Sustainable western US municipal water system (MWS) management depends on quantifying the impacts of supply and demand dynamics on system infrastructure reliability and vulnerability. Systems modeling can replicate the interactions but extensive parameterization, high complexity, and long development cycles present barriers to widespread adoption. To address these challenges, we develop the Machine Learning Water Systems Model (ML-WSM) - a novel application of data-driven modeling for MWS management. We apply the ML-WSM framework to the Salt Lake City, Utah water system, where we benchmark prediction performance on the seasonal response of reservoir levels, groundwater withdrawal, and imported water requests to climate anomalies at a daily resolution against an existing systems model.
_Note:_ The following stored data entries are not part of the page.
(** Replies come back through the tunnel.  Let the server side relay [n]
    datagrams for [addr] into the tunnel and the client side read exactly those
    bytes, cut in any way.  Then the client application receives the datagrams'
    contents in order, unless its writer fails.  The client resolves the address
    in each packet although it does not use it, so it has to be resolvable
    there. *)
Theorem udp_tunnel_back addr n (u u' : U) (w w' : W) (r : R) (c : A) d
    `{!AsyncWrite A} `{!AsyncWriteExt A} `{!ByteSink A} :
  addr_ok (ip addr) -> u16_ok (port addr) -> IpAddrPort_into addr = Ok d ->
  sink_inv w -> written w = [] ->
  copy_udp_socket_to_client_writer addr n (u, w) = ((u', w'), Running) ->
  src_inv r -> view r = mkSource (written w') Eof -> sink_inv c ->
  exists datagrams r' c' o,
    length datagrams = n /\ pulls (recv_from BUF_SIZE) u datagrams u' /\
    copy_udp_server_reader_to_client_writer (S n) (r, c) = ((r', c'), Exited o) /\
    ((written c' = written c ++ mjoin datagrams.*1 /\ o = Err eof_error) \/
     writer_refused (mjoin datagrams.*1) c c' o).
Proof.
  intros Ha Hpt Hd Hw Hw0 E Hr Hv Hc. unfold copy_udp_socket_to_client_writer in E.
  rewrite (loop_ext _ _ _ _ (udp_to_client_pump addr)) in E.
  destruct (pump_spec _ _ sink_inv written
    (fun x => packet_bytes (mkPacket (ip addr) (port addr) x.1))
    (fun x => emits_appends _ _ (emits_write_reply addr x.1)) _ _ _ _ _ _ Hw E) as [_ Hp].
  inversion Hp as [ds ? ? Hpull Hn Hlog| |]; subst. rewrite Hw0 in Hlog; simpl in Hlog.
  set (ks := (fun x : list byte * SocketAddr => mkPacket (ip addr) (port addr) x.1) <$> ds).
  destruct (deliver_packets r c ks (replicate (length ds) d)) as (r' & c' & o & El & Ho);
    [done|done| | | |].
  - apply Forall_fmap. eapply Forall_impl; [exact (pulls_recv _ _ _ _ Hpull)|]. by intros x.
  - clear -Hd. unfold ks. induction ds; constructor; [|done].
    unfold resolves; simpl. rewrite <- Hd. by destruct addr.
  - rewrite Hv; simpl. unfold packets_bytes, ks. by rewrite Hlog, <- list_fmap_compose.
  - exists ds, r', c', o. unfold ks in *. rewrite length_fmap in El.
    rewrite Hv, <- list_fmap_compose in Ho. by split_and!.
Qed.
End Tunnel.

(** ** The end of the client's stream *)

Lemma succeeds_write_packet {W} `{AsyncWriteExt W} `{!ByteSink W} `{!ReliableSink W} request payload :
  request_ok request -> succeeds (write_packet request payload : io W unit).
Proof.
  intros Hr. unfold write_packet. eapply succeeds_bind; [by apply emits_write_packet_header| |].
  - destruct Hr as [_ _ Ha _]. unfold write_packet_header.
    eapply succeeds_bind; [auto with emits|auto with emits|intros _].
    eapply (succeeds_bind _ _ (wire_addr (ip (addr_port request)))).
    + destruct (ip (addr_port request)) as [[a|a]|dm]; auto with emits.
      apply (emits_bind _ _ [_]); auto with emits.
    + destruct (ip (addr_port request)) as [[a|a]|dm]; auto with emits.
      eapply succeeds_bind; auto with emits.
    + intros _. do 2 (eapply succeeds_bind; [auto with emits..|intros _]). auto with emits.
  - intros _. do 2 (eapply succeeds_bind; [auto with emits..|intros _]). auto with emits.
Qed.

(** A lawful reader at the end of its stream reads nothing, again and again. *)
Lemma read_at_eof {R} `{AsyncReadExt R} `{!ByteSource R} (r : R) n :
  0 < n -> src_inv r -> view r = mkSource [] Eof ->
  exists r', read n r = (r', Ok []) /\ src_inv r' /\ view r' = mkSource [] Eof.
Proof.
  intros Hn Hr Hv. destruct (read n r) as [r' o] eqn:E.
  destruct (read_view _ _ _ _ Hr Hn E) as (Hi & Hf & Ho). rewrite Hv in *; simpl in *.
  destruct o as [bs|e|p|]; [|by destruct Ho as (_ & ? & _)|done|by destruct Ho as (_ & ? & _)].
  destruct Ho as (Hd & _). symmetry in Hd. apply app_nil in Hd as [-> Hd].
  exists r'. split_and!; [done|done|]. destruct (view r'); simpl in *; by subst.
Qed.

Section EndOfStream.
Context {A W : Type} `{AsyncReadExt A} `{!ByteSource A}.
Context `{AsyncWriteExt W} `{!ByteSink W} `{!ReliableSink W}.

(** C38: the client closing its stream does not end
    [copy_client_reader_to_udp_server_writer]: [read] returns no bytes, the loop
    does not look at that, and after any number [n] of iterations it is still
    running and has sent [n] empty packets to the server. *)
Theorem client_eof_spins request n (a : A) (w : W) :
  request_ok request -> src_inv a -> view a = mkSource [] Eof -> sink_inv w ->
  exists a' w',
    copy_client_reader_to_udp_server_writer request n (a, w) = ((a', w'), Running) /\
    written w' = written w ++ packets_bytes (replicate n (request_packet request [])).
Proof.
  intros Hreq. revert a w. induction n as [|n IH]; intros a w Ha Hv Hw.
  { exists a, w. by rewrite app_nil_r. }
  destruct (read_at_eof a BUF_SIZE BUF_SIZE_pos Ha Hv) as (a1 & E1 & Hi1 & Hv1).
  destruct (succeeds_write_packet request [] Hreq w Hw) as (w1 & [] & Ew).
  destruct (emits_write_packet request [] Hreq _ _ _ Hw Ew) as (Hi & _).
  pose proof (emits_ok _ _ _ _ _ (emits_write_packet request [] Hreq) Hw Ew) as Hl.
  destruct (IH a1 w1 Hi1 Hv1 Hi) as (a2 & w2 & E2 & Hl2). exists a2, w2.
  unfold copy_client_reader_to_udp_server_writer in *.
  rewrite (loop_ext _ _ _ _ (client_to_server_pump request)).
  rewrite (loop_ext _ _ _ _ (client_to_server_pump request)) in E2.
  rewrite (pump_step _ _ _ _ _ _ _ _ E1 Ew). split; [done|].
  by rewrite Hl2, Hl, <- app_assoc.
Qed.
End EndOfStream.

(** ** The gRPC loops *)

Lemma packet_header_vec_ok request (payload : list byte) :
  request_ok request ->
  packet_header_vec request (length payload) =
    Ok (udp_header_bytes (ip (addr_port request)) (port (addr_port request))
          (Z.of_nat (length payload)) (be_bytes 2 CRLF)).
Proof.
  intros Hr. unfold packet_header_vec.
  destruct (succeeds_write_packet (W:=Cursor) request payload Hr (Cursor_new 512) (Cursor_new_inv 512))
    as (c & [] & (c1 & [] & E1 & _)%io_bind_ok_inv).
  rewrite E1; simpl. f_equal.
  exact (cursor_serialises _ _ _ _ _ (emits_write_packet_header request payload Hr) E1).
Qed.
The MLWSM accurately predicts the seasonal dynamics of all components; especially during supply-limiting conditions (KGE > 0.88, PBias < +/- 3%). Extreme wet conditions challenged model skill but the ML-WSM communicated the appropriate seasonal trends and relationships to component thresholds (e.g., reservoir dead pool). The model correctly classified nearly all instances of vulnerability (83%) and peak severity (100%), encouraging its use as a guidance tool that complements systems models for evaluating the influences of climate on MWS performance.

Automated summary

The study develops a Machine Learning Water Systems Model (ML-WSM) to address the challenges in sustainable western US municipal water system (MWS) management. By applying the ML-WSM to the Salt Lake City water system, the researchers demonstrate that the model can accurately predict the seasonal dynamics of the different components and classify instances of vulnerability and severity. The findings suggest that the ML-WSM can be used as a guidance tool to evaluate the influences of climate on MWS performance.